> _Information supplied_:
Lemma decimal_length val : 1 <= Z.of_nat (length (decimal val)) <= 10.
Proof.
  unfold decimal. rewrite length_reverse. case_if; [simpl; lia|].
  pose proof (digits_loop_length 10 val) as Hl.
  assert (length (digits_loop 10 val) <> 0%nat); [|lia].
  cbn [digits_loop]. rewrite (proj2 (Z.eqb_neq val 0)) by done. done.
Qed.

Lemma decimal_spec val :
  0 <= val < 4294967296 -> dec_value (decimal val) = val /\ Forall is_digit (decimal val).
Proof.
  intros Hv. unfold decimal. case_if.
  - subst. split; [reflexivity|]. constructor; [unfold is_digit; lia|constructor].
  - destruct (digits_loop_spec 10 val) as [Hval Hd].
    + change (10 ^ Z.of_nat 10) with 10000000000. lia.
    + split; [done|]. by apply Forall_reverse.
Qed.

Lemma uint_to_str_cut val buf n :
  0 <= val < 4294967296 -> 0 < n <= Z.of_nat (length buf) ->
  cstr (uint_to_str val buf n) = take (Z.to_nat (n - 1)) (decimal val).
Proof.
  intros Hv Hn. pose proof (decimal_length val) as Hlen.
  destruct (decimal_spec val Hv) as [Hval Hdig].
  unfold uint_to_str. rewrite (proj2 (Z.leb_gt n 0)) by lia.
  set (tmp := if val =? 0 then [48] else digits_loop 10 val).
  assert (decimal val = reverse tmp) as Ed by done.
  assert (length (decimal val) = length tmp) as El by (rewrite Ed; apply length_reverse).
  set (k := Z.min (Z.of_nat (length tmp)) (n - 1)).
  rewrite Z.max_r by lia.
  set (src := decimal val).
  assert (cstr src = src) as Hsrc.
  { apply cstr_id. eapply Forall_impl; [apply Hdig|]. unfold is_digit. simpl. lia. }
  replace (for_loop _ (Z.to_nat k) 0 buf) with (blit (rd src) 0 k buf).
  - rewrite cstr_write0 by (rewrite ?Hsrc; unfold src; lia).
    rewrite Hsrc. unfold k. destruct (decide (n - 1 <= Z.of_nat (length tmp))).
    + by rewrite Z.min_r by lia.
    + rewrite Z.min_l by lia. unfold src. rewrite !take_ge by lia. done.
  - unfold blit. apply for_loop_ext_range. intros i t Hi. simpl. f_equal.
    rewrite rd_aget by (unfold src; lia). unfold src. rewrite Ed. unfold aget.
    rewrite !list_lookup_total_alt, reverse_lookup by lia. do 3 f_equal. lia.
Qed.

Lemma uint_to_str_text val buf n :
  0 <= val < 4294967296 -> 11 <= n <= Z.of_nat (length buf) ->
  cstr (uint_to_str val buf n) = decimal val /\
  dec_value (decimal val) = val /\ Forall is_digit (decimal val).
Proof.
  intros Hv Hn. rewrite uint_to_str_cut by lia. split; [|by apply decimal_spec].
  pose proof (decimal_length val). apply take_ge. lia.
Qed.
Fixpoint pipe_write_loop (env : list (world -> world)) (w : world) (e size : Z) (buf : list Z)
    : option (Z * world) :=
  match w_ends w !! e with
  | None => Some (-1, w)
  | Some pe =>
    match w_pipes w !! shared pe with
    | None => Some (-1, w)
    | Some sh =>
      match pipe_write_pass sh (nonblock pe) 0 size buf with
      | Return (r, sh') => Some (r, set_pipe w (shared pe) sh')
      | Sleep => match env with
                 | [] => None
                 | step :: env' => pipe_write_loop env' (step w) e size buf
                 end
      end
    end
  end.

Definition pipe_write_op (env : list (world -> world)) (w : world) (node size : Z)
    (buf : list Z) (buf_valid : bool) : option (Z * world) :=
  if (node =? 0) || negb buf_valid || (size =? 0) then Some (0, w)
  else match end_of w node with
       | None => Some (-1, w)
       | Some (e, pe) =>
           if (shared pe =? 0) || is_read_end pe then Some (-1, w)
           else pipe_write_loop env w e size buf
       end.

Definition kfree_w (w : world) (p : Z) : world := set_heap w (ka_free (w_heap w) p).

> _About this exercise_: Give again, word for word, the records from their first line to the one with "- subst. split;", and leave out all else.

> _Response for this exercise_:
Lemma decimal_length val : 1 <= Z.of_nat (length (decimal val)) <= 10.
Proof.
  unfold decimal. rewrite length_reverse. case_if; [simpl; lia|].
  pose proof (digits_loop_length 10 val) as Hl.
  assert (length (digits_loop 10 val) <> 0%nat); [|lia].
  cbn [digits_loop]. rewrite (proj2 (Z.eqb_neq val 0)) by done. done.
Qed.

Lemma decimal_spec val :
  0 <= val < 4294967296 -> dec_value (decimal val) = val /\ Forall is_digit (decimal val).
Proof.
  intros Hv. unfold decimal. case_if.
  - subst. split; [reflexivity|]. constructor; [unfold is_digit; lia|constructor].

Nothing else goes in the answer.